Betty’s legend status really started to cement overnight, though. Both of us were on IV drips and so we were getting up to the toilet every hour. By 2 am, I’d turned into Tina.

‘You feeling alright, Tina?’

Of course I wasn’t going to correct her.

‘Fine, Betty, just going to the toilet.’

Every time I came back, she’d say: ‘Feel free to turn a light on and read if you want to, Tina, don’t mind me.’

Or, ‘I’d love a cup of tea, would you, Tina?’

‘Oh I wish, Betty,’I’d say, trying not to giggle.

By 4.30 am she’d had enough. ‘I’m just going to get up, Tina, and tidy up, that’s what I’d be doing at home.’

Lights on then.

By 5, she was powdering her face and eating grapes. ‘You want some grapes, Tina?’

I actually fell asleep at this point, then woke at 6 in terrible pain. No one came so it was Betty to the rescue. Off she went to the nurses’ station. ‘Tina in 5a’s no’ well!’

After a wee shot of morphine, (boy, that stuff works fast!), I was floating on a cloud. At 6.30, I glanced over and Betty was asleep again, obviously her mid-morning nap.

I slept but was woken by a really loud familiar theme tune. I looked across at Betty, who was sitting with a massive set of 70s headphones on, watching Still Game on her DVD player. She hadn’t plugged them in, though.

The sound was blaring, reverberating through the rest of the ward and by now I was quietly hysterical, aided no doubt by the Class A drug I’d just been given. She could hear it well, though, obviously, she was just unaware that everyone else could.

It took the duty nurse to finally come in and set her straight, Betty apologising profusely. The tears were streaming down my face at this point and I drifted off to sleep with what will become a golden memory filling my head.

I slept most of the day but woke to have lunch with Betty. ‘I wonder what it’ll be, Tina.’

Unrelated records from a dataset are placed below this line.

(** * ai-gmail-sorter: a shallow embedding of the classification pipeline

    The development follows the TypeScript sources:
    - [api/gmail.ts]     : [parseEmailBody], [getEmailsForLabel],
                           [getEmailContent], [applyLabelToEmail];
    - [ml/classifier.ts] : [createVocabulary], [padSequence],
                           [textToSequence], [trainModel], [Classifier];
    - [server.ts]        : the [/webhook] handler.

    JavaScript strings are sequences of UTF-16 code units, plain objects
    are insertion-ordered property lists that inherit from
    [Object.prototype], and code that awaits the mail provider, the file
    system or TensorFlow runs in a small monad that records every
    outward call. *)

From Stdlib Require Import ZArith NArith Lia.
From stdpp Require Import gmap strings list sorting.

Open Scope string_scope.
Open Scope list_scope.
Open Scope nat_scope.

(** ** JavaScript strings *)

Module Js.

(** A string is the list of its UTF-16 code units. *)
Abbreviation jsstring := (list N).

(** [lit "abc"] is the JavaScript literal ["abc"] (ASCII source text). *)
Definition lit (s : string) : jsstring :=
  (fun a => Ascii.N_of_ascii a) <$> String.list_ascii_of_string s.

(** The class [\s] of a regular expression without the [u] flag, which is
    also the set removed by [String.prototype.trim]: WhiteSpace and
    LineTerminator code points. *)
Definition isWhiteSpace (c : N) : bool :=
  ((9 <=? c) && (c <=? 13)          (* TAB LF VT FF CR *)
   || (c =? 32)                     (* SP *)
   || (c =? 160)                    (* NBSP *)
   || (c =? 5760)                   (* U+1680 *)
   || ((8192 <=? c) && (c <=? 8202))  (* U+2000 .. U+200A *)
   || (c =? 8232) || (c =? 8233)    (* LS PS *)
   || (c =? 8239)                   (* U+202F *)
   || (c =? 8287)                   (* U+205F *)
   || (c =? 12288)                  (* U+3000 *)
   || (c =? 65279))%N.              (* U+FEFF *)

(** The class [\w]: [A-Za-z0-9_]. *)
Definition isWordChar (c : N) : bool :=
  ((48 <=? c) && (c <=? 57)
   || (65 <=? c) && (c <=? 90)
   || (c =? 95)
   || (97 <=? c) && (c <=? 122))%N.

(** [s.replace(/\s+/g, r)]: every maximal run of white space becomes [r].
    [inRun] tells whether the previous code unit was white space. *)
Fixpoint replaceWsFrom (r : jsstring) (inRun : bool) (s : jsstring) : jsstring :=
  match s with
  | [] => []
  | c :: s' =>
      if isWhiteSpace c
      then (if inRun then replaceWsFrom r true s'
            else r ++ replaceWsFrom r true s')
      else c :: replaceWsFrom r false s'
  end.

Definition replaceWs (r s : jsstring) : jsstring := replaceWsFrom r false s.

Fixpoint trimStart (s : jsstring) : jsstring :=
  match s with
  | [] => []
  | c :: s' => if isWhiteSpace c then trimStart s' else s
  end.

Definition trimEnd (s : jsstring) : jsstring := reverse (trimStart (reverse s)).

(** [s.trim()] *)
Definition trim (s : jsstring) : jsstring := trimEnd (trimStart s).

(** [s.replace(/[^\w\s]/g, "")] *)
Definition stripNonWord (s : jsstring) : jsstring :=
  filter (fun c => isWordChar c || isWhiteSpace c = true) s.

(** [s.split(/\s+/)]: the pieces between maximal runs of white space; a
    run at either end yields an empty first or last piece, and the empty
    string splits into one empty piece. [cur] is the piece being read. *)
Fixpoint splitWsFrom (cur : jsstring) (inRun : bool) (s : jsstring) : list jsstring :=
  match s with
  | [] => [cur]
  | c :: s' =>
      if isWhiteSpace c
      then (if inRun then splitWsFrom [] true s'
            else cur :: splitWsFrom [] true s')
      else splitWsFrom (cur ++ [c]) false s'
  end.

Definition splitWs (s : jsstring) : list jsstring := splitWsFrom [] false s.
(** * RISC-V CPU integration tests: assembler and reference CPU

    A shallow embedding of [integration_tests/assembler.py] (the two-pass
    encoder) and of the [ReferenceCPU] class of the randomized
    [integration_tests/tests_runner.py], together with the properties of
    the toolchain that are stated about them.

    Python integers are [Z]; text is [string] (one byte per character,
    ASCII input); dictionaries are [gmap]s; the register file is a
    [list Z] indexed the way Python indexes a list; a raised exception is
    the left summand of a result. *)

From Stdlib Require Import ZArith String Ascii List Lia Bool DecimalString
  DecimalPos DecimalFacts DecimalZ.
From stdpp Require Import base option list gmap strings.

Local Open Scope string_scope.
Local Open Scope Z_scope.

(** ** Exceptions *)

Inductive PyErr : Type :=
| IndexError (msg : string)
| KeyError (msg : string)
| TypeError (msg : string)
| ValueError (msg : string).

Definition res (A : Type) : Type := (PyErr + A)%type.

Definition Ok {A} (x : A) : res A := inr x.
Definition Raise {A} (e : PyErr) : res A := inl e.

Definition bind {A B} (m : res A) (k : A -> res B) : res B :=
  match m with
  | inl e => inl e
  | inr x => k x
  end.

Notation "'let*' x ':=' m 'in' k" := (bind m (fun x => k))
  (at level 10, x pattern, m at level 100, k at level 200).

Definition message (e : PyErr) : string :=
  match e with
  | IndexError m | KeyError m | TypeError m | ValueError m => m
  end.
Lemma isUuid_shape (s : jsstring) : isUuid s = true -> uuidString s.
Proof.
  intros Hs. apply isUuid_cases in Hs as [Hs|[->| ->]].
  - now apply rfcUuidString_groups.
  - exists (repeat 48%N 8), (repeat 48%N 4), (repeat 48%N 4),
      (repeat 48%N 4), (repeat 48%N 12).
    split; [reflexivity|]. unfold hexGroup.
    repeat split; repeat constructor.
  - exists (repeat 102%N 8), (repeat 102%N 4), (repeat 102%N 4),
      (repeat 102%N 4), (repeat 102%N 12).
    split; [reflexivity|]. unfold hexGroup.
    repeat split; repeat constructor.
Qed.

Lemma rfcUuidString_isUuid (s : jsstring) : rfcUuidString s -> isUuid s = true.
Proof.
  intros Hs. apply isUuid_cases. now left.
Qed.

(** X1: an id that passes [z.string().uuid()] is made of five groups of
    8, 4, 4, 4 and 12 hexadecimal digits joined by dashes, hence of 36
    code units; and every such string whose third group starts with a
    digit from 1 to 8 and whose fourth group starts with 8, 9, a or b
    passes. *)
Theorem isUuid_groups :
  (forall s : jsstring,
     isUuid s = true -> uuidString s /\ List.length s = 36%nat) /\
  (forall s : jsstring, rfcUuidString s -> isUuid s = true).
Proof.
  split.
  - intros s Hs. apply isUuid_shape in Hs.
    split; [exact Hs|now apply uuidString_length].
  - exact rfcUuidString_isUuid.
Qed.

Lemma isHexColor_spec (s : jsstring) :
  isHexColor s = true <-> hexColorString s.
Proof.
  unfold isHexColor, hexColorString. split.
  - destruct (expect hash s >>= takeN hexDigit 6) as [[|x r]|] eqn:E;
      try discriminate.
    intros _. apply andThen_some in E as (s1 & Hh & H6).
    apply expect_spec in Hh as ->.
    apply takeN_spec in H6 as (ds & -> & Hlen & Hall).
    exists ds. rewrite app_nil_r. auto.
  - intros (ds & -> & Hlen & Hall).
    rewrite (proj2 (expect_spec _ _ _) eq_refl). cbn [andThen].
    rewrite <- (app_nil_r ds). now rewrite (takeN_group _ _ ds _ Hlen Hall).
Qed.

(** X2: the pattern [/^#[0-9A-Fa-f]{6}$/] of the hazard-zone schemas
    matches exactly the strings made of [#] and six hexadecimal digits,
    a digit being one of 0-9, A-F and a-f. *)
Theorem isHexColor_digits :
  (forall s : jsstring, isHexColor s = true <-> hexColorString s) /\
  (forall c : N,
     hexDigit c = true <->
     (48 <= c <= 57 \/ 65 <= c <= 70 \/ 97 <= c <= 102)%N).
Proof.
  split; [exact isHexColor_spec|].
  intros c. unfold hexDigit, digit.
  rewrite !orb_true_iff, !andb_true_iff, !N.leb_le. tauto.
Qed.

(** [digits] skips a run of digits. *)
Lemma digits_spec (s : jsstring) :
  exists ds, s = ds ++ digits s /\ Forall (fun c => digit c = true) ds.
Proof.
  induction s as [|c s (ds & Heq & Hall)]; simpl.
  - exists []. split; [reflexivity|constructor].
  - destruct (digit c) eqn:Hc.
    + exists (c :: ds). split; [simpl; now rewrite <- Heq|now constructor].
    + exists []. split; [reflexivity|constructor].
Qed.

Lemma digits_stop (ds : jsstring) (c : N) (r : jsstring) :
  Forall (fun c => digit c = true) ds -> digit c = false ->
  digits (ds ++ c :: r) = c :: r.
Proof.
  intros Hall Hc. induction Hall as [|x ds Hx _ IH]; simpl.
  - now rewrite Hc.
  - now rewrite Hx.
Qed.

Lemma firstn_exact (g r : jsstring) : firstn (List.length g) (g ++ r) = g.
Proof.
  induction g as [|c g IH]; simpl; [now destruct r|now rewrite IH].
Qed.

Lemma field_spec (n : nat) (s g r : jsstring) :
  field n s = Some (g, r) <-> s = g ++ r /\ digitGroup n g.
Proof.
  unfold field, digitGroup. split.
  - destruct (takeN digit n s) as [rest|] eqn:E; [|discriminate].
    apply takeN_spec in E as (pre & -> & Hlen & Hall).
    rewrite <- Hlen, firstn_exact. intros H. injection H as <- <-. auto.
  - intros (-> & Hlen & Hall). rewrite (takeN_group _ _ g r Hlen Hall).
    now rewrite <- Hlen, firstn_exact.
Qed.

Lemma fraction_spec (s : jsstring) :
  fraction s = Some [upperZ] <->
  exists f, s = f ++ [upperZ] /\ fractionString f.
Proof.
  unfold fractionString. split.
  - destruct s as [|c [|d rest]]; simpl.
    + discriminate.
    + intros H. injection H as ->. exists []. split; [reflexivity|now left].
    + destruct (N.eqb_spec c dot) as [->|Hne].
      * destruct (digit d) eqn:Hd; [|discriminate].
        intros H. injection H as H.
        destruct (digits_spec rest) as (ds & Hrest & Hall). rewrite H in Hrest.
        exists (dot :: d :: ds). split; [simpl; now rewrite <- Hrest|].
        right. exists d, ds. split; [reflexivity|now constructor].
      * discriminate.
  - intros (f & -> & [->|(d & ds & -> & Hall)]); [reflexivity|].
    inversion Hall as [|? ? Hd Hds]; subst. simpl. rewrite Hd.
    now rewrite (digits_stop ds upperZ [] Hds eq_refl).
Qed.

Lemma seconds_spec (s : jsstring) :
  seconds s = Some [upperZ] <->
  exists t, s = t ++ [upperZ] /\ secondsString t.
Proof.
  unfold secondsString. split.
  - destruct s as [|c rest]; simpl; [discriminate|].
    destruct (N.eqb_spec c colon) as [->|Hne].
    + intros H. apply andThen_some in H as ([sec r] & Hf & H).
      apply field_spec in Hf as (-> & Hsec).
      destruct (N.leb_spec (decimal sec) 59) as [Hle|]; [|discriminate].
      apply fraction_spec in H as (f & -> & Hf).
      exists (colon :: sec ++ f). split; [simpl; now rewrite <- app_assoc|].
      right. exists sec, f. auto.
    + intros H. injection H as -> ->. exists []. split; [reflexivity|now left].
  - intros (t & -> & [->|(sec & f & -> & Hsec & Hle & Hf)]); [reflexivity|].
    simpl. rewrite <- app_assoc.
    rewrite (proj2 (field_spec 2 _ sec (f ++ [upperZ])) (conj eq_refl Hsec)).
    cbn [andThen]. apply N.leb_le in Hle. rewrite Hle.
    apply fraction_spec. now exists f.
Qed.

Lemma validDate_spec (y mo d : jsstring) :
  validDate y mo d = true <->
  (1 <= decimal mo <= 12)%N /\
  (1 <= decimal d <= daysInMonth (decimal y) (decimal mo))%N.
Proof.
  unfold validDate. rewrite andb_true_iff, !N.leb_le.
  split; [|tauto]. intros [H1 H2]. split; [|tauto].
  revert H2. unfold daysInMonth.
  destruct (N.eqb_spec (decimal mo) 2); [lia|].
  destruct (N.eqb_spec (decimal mo) 4); [lia|].
  destruct (N.eqb_spec (decimal mo) 6); [lia|].
  destruct (N.eqb_spec (decimal mo) 9); [lia|].
  destruct (N.eqb_spec (decimal mo) 11); [lia|]. simpl.
  destruct (N.leb_spec 1 (decimal mo)); simpl; [|lia].
  destruct (N.leb_spec (decimal mo) 12); lia.
Qed.

(** The executable check and the fields it reads. *)
Lemma isDatetime_spec (s : jsstring) :
  isDatetime s = true <-> datetimeString s.
Proof.
  unfold isDatetime, datetimeString. split.
  - match goal with
    | |- match ?e with _ => _ end = true -> _ =>
        destruct e as [[|x r]|] eqn:E; try discriminate
    end.
    intros _.
    apply andThen_some in E as ([y s1] & Hy & E). cbv beta iota in E.
    apply andThen_some in E as (s2 & H1 & E).
    apply andThen_some in E as ([mo s3] & Hmo & E). cbv beta iota in E.
    apply andThen_some in E as (s4 & H3 & E).
    apply andThen_some in E as ([d s5] & Hd & E). cbv beta iota in E.
    apply andThen_some in E as (s6 & H5 & E).
    apply andThen_some in E as ([h s7] & Hh & E). cbv beta iota in E.
    apply andThen_some in E as (s8 & H7 & E).
    apply andThen_some in E as ([mi s9] & Hmi & E). cbv beta iota in E.
    apply andThen_some in E as (s10 & H9 & E).
    apply expect_spec in E as ->.
    destruct (validDate y mo d) eqn:Hdate; [|discriminate].
    destruct (validTime h mi) eqn:Htime; [|discriminate].
    apply validDate_spec in Hdate as [Hmonth Hday].
    unfold validTime in Htime. apply andb_prop in Htime as [Hhour Hmin].
    apply N.leb_le in Hhour, Hmin.
    apply seconds_spec in H9 as (t & -> & Ht).
    apply field_spec in Hy as (-> & Hy), Hmo as (-> & Hmo), Hd as (-> & Hd),
      Hh as (-> & Hh), Hmi as (-> & Hmi).
    apply expect_spec in H1 as ->, H3 as ->, H5 as ->, H7 as ->.
    exists y, mo, d, h, mi, t. split; [reflexivity|tauto].
  - intros (y & mo & d & h & mi & t & -> & Hy & Hmo & Hd & Hh & Hmi & Hmonth
              & Hday & Hhour & Hmin & Ht).
    rewrite (proj2 (field_spec 4 _ y _) (conj eq_refl Hy)). cbn [andThen].
    rewrite (proj2 (expect_spec _ _ _) eq_refl). cbn [andThen].
    rewrite (proj2 (field_spec 2 _ mo _) (conj eq_refl Hmo)). cbn [andThen].
    rewrite (proj2 (expect_spec _ _ _) eq_refl). cbn [andThen].
    rewrite (proj2 (field_spec 2 _ d _) (conj eq_refl Hd)). cbn [andThen].
    rewrite (proj2 (validDate_spec y mo d) (conj Hmonth Hday)).
    rewrite (proj2 (expect_spec _ _ _) eq_refl). cbn [andThen].
    rewrite (proj2 (field_spec 2 _ h _) (conj eq_refl Hh)). cbn [andThen].
    rewrite (proj2 (expect_spec _ _ _) eq_refl). cbn [andThen].
    rewrite (proj2 (field_spec 2 _ mi _) (conj eq_refl Hmi)). cbn [andThen].
    unfold validTime. apply N.leb_le in Hhour, Hmin. rewrite Hhour, Hmin.
    cbn [andb].
    rewrite (proj2 (seconds_spec (t ++ [upperZ]))
               (ex_intro _ t (conj eq_refl Ht))).
    reflexivity.
Qed.

(** The verdicts on some strings; the leap day exists in 2024 and 2000,
    not in 2023 or 1900. *)
Example datetime_verdicts :
  map (fun s => isDatetime (lit s))
    [ "2020-01-01T06:15Z"; "2024-02-29T10:00:00Z"; "2000-02-29T00:00Z";
      "2024-01-01T23:59:59.5Z";
      "2024-02-30T10:00:00Z"; "2023-02-29T10:00:00Z"; "1900-02-29T00:00Z";
      "2024-13-45T99:99:99Z"; "2024-04-31T10:00Z"; "2024-01-01T24:00Z";
      "2024-01-01T10:00:60Z"; "2024-01-01T10:00.5Z";
      "2024-01-01T10:00:00+02:00"; "2024-01-01T10:00:00"; "2024-01-01" ]%string
  = [ true; true; true; true;
      false; false; false; false; false; false; false; false; false; false;
      false ].
Proof. reflexivity. Qed.

(** X3: a completion date that passes [z.string().datetime()] is a date
    of 10 code units, the letter T, a time of at least 5 and a final Z:
    it has at least 17 code units, and neither a UTC offset nor a local
    time is accepted in place of the Z. *)
Theorem isDatetime_utc (s : jsstring) (Hs : isDatetime s = true) :
  (exists date time,
     s = date ++ upperT :: time ++ [upperZ] /\
     List.length date = 10%nat /\ (5 <= List.length time)%nat) /\
  (17 <= List.length s)%nat /\ last s 0%N = upperZ.
Proof.
  apply isDatetime_spec in Hs
    as (y & mo & d & h & mi & t & -> & [Hy _] & [Hmo _] & [Hd _] & [Hh _]
          & [Hmi _] & _).
  assert (Heq : y ++ dash :: mo ++ dash :: d ++ upperT :: h ++ colon :: mi
                  ++ t ++ [upperZ]
                = (y ++ dash :: mo ++ dash :: d) ++ upperT
                    :: (h ++ colon :: mi ++ t) ++ [upperZ]).
  { repeat (rewrite <- app_assoc; simpl). reflexivity. }
  rewrite Heq. split; [|split].
  - eexists _, _. split; [reflexivity|].
    repeat (rewrite length_app || simpl List.length). lia.
  - repeat (rewrite length_app || simpl List.length). lia.
  - change (upperT :: (h ++ colon :: mi ++ t) ++ [upperZ])
      with ((upperT :: h ++ colon :: mi ++ t) ++ [upperZ]).
    rewrite app_assoc. apply last_last.
Qed.

Lemma isDatetime_utc_witness :
  (exists date time,
     lit "2020-01-01T06:15Z" = date ++ upperT :: time ++ [upperZ] /\
     List.length date = 10%nat /\ (5 <= List.length time)%nat) /\
  (17 <= List.length (lit "2020-01-01T06:15Z"))%nat /\
  last (lit "2020-01-01T06:15Z") 0%N = upperZ.
Proof.
  apply (isDatetime_utc (lit "2020-01-01T06:15Z")).
  reflexivity.
Defined.

End FormatFacts.

(** ** The body of a compliance log *)

Module ComplianceLogBody.
Import Js Zod Express ProtocolRoutes Shapes SchemaFacts FormatFacts.
Local Open Scope string_scope.

(** C9: [createComplianceLogSchema] accepts an object exactly when its
    [completionDate] is absent or a string in the datetime format and its
    [note] is absent or a string of at most 500 characters; in particular
    the empty body, which leaves the completion date to the controller,
    is accepted.  The datetime format is [YYYY-MM-DDTHH:MM], optional
    seconds with an optional fraction, and Z, of a day that exists: a
    time without seconds and the leap day of 2024 pass, the 30th of
    February, a 13th month and a UTC offset do not. *)
Theorem complianceLog_body_shape :
  (forall fields : list (jsstring * value),
     accepts createComplianceLogSchema (VObj fields) = true <->
     (prop (lit "completionDate") fields = VUndefined \/
      exists s, prop (lit "completionDate") fields = VStr s /\
                isDatetime s = true) /\
     (prop (lit "note") fields = VUndefined \/
      exists n, prop (lit "note") fields = VStr n /\
                (List.length n <= 500)%nat)) /\
  accepts createComplianceLogSchema (VObj []) = true /\
  (forall s : jsstring, isDatetime s = true <-> datetimeString s) /\
  (isDatetime (lit "2020-01-01T06:15Z") = true /\
   isDatetime (lit "2024-02-29T10:00:00Z") = true /\
   isDatetime (lit "2024-02-30T10:00:00Z") = false /\
   isDatetime (lit "2024-13-45T99:99:99Z") = false /\
   isDatetime (lit "2024-01-01T10:00:00+02:00") = false).
Proof.
  split; [|split; [reflexivity|split; [exact isDatetime_spec|]]];
    [|repeat split; reflexivity].
  intros fields. unfold createComplianceLogSchema. rewrite accepts_object.
  split.
  - intros (fields' & Hobj & Hshape). injection Hobj as <-.
    assert (Hdate : accepts (ZOptional (ZString [Datetime]))
                      (prop (lit "completionDate") fields) = true)
      by (apply Hshape; simpl; tauto).
    assert (Hnote : accepts (ZOptional (ZString [Max 500]))
                      (prop (lit "note") fields) = true)
      by (apply Hshape; simpl; tauto).
    apply accepts_optional in Hdate, Hnote. split.
    + destruct Hdate as [Hdate|Hdate]; [now left|right].
      apply accepts_string in Hdate as (s & Hs & Hchecks).
      exists s. split; [exact Hs|].
      simpl in Hchecks. now apply andb_prop in Hchecks as [Hd _].
    + destruct Hnote as [Hnote|Hnote]; [now left|right].
      apply accepts_string in Hnote as (n & Hn & Hchecks).
      exists n. split; [exact Hn|].
      simpl in Hchecks. apply andb_prop in Hchecks as [Hmax _].
      now apply Nat.leb_le.
  - intros [Hdate Hnote]. exists fields. split; [reflexivity|].
    intros key sc Hin. simpl in Hin.
    destruct Hin as [Hin|[Hin|[]]]; injection Hin as <- <-;
      apply accepts_optional.
    + destruct Hdate as [Hdate|(s & Hs & Hd)]; [now left|right].
      apply accepts_string. exists s. split; [exact Hs|].
      simpl. now rewrite Hd.
    + destruct Hnote as [Hnote|(n & Hn & Hmax)]; [now left|right].
      apply accepts_string. exists n. split; [exact Hn|].
      simpl. apply Nat.leb_le in Hmax. now rewrite Hmax.
Qed.
Lemma rejection_run env stage code msg details (s : State) :
  exists r s',
    (r <- createErrorResponse env stage code msg details ;;
     ret (inl (mkResponse 400 r) : Response + CheckedOffer)) s
    = (Ok (inl (mkResponse 400 r)), s')
    /\ stageOf (mkResponse 400 r) = Some (VStr (js stage))
    /\ codeOf (mkResponse 400 r) = Some (VStr (js code))
    /\ field r "message" = Some (VStr msg)
    /\ field r "ok" = Some (VBool false)
    /\ orders s' = orders s
    /\ idempotencyCache s' = idempotencyCache s
    /\ pendingPayments s' = pendingPayments s.
Proof.
  destruct (createErrorResponse env stage code msg details s) as [[r | e] s'] eqn:E.
  2:{ destruct (createErrorResponse_run env stage code msg details s) as (? & ? & E' & _).
      rewrite E in E'. discriminate. }
  exists r, s'. rewrite (bind_ok _ _ _ _ _ E). split; [reflexivity |].
  destruct (errorResponse_fields _ _ _ _ _ _ _ _ E) as (Hok & Hstage & Hcode & Hmsg & _).
  destruct (createErrorResponse_run env stage code msg details s)
    as (r0 & s0 & E' & Hr & _ & _ & Ho & Hc & _).
  rewrite E in E'. injection E' as <- <-.
  assert (Hp : pendingPayments s' = pendingPayments s).
  { unfold createErrorResponse, bind, now, ret in E. injection E as _ <-. reflexivity. }
  subst r. repeat split; try assumption; try (props; reflexivity).
Qed.

Lemma decodeProduct_error blob e :
  decodeProduct blob = Throw e -> e = Error (js "Invalid product blob format").
Proof.
  unfold decodeProduct. destruct (JSON.parse _); [discriminate |]. intros H.
  injection H as <-. reflexivity.
Qed.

She was kind enough to share some of her reading material, like Take a Break magazine and the Scottish Sun, neither of which would be my first choice but in no way diminishes my respect and affection for her.

Betty got moved to another ward late this afternoon, one which could specialise in her treatment more, and I was genuinely sad. She made my hospital stay and even though I only knew her for 24 hours, I can genuinely say I’ll never forget her.

Everybody needs aunties like that in their lives.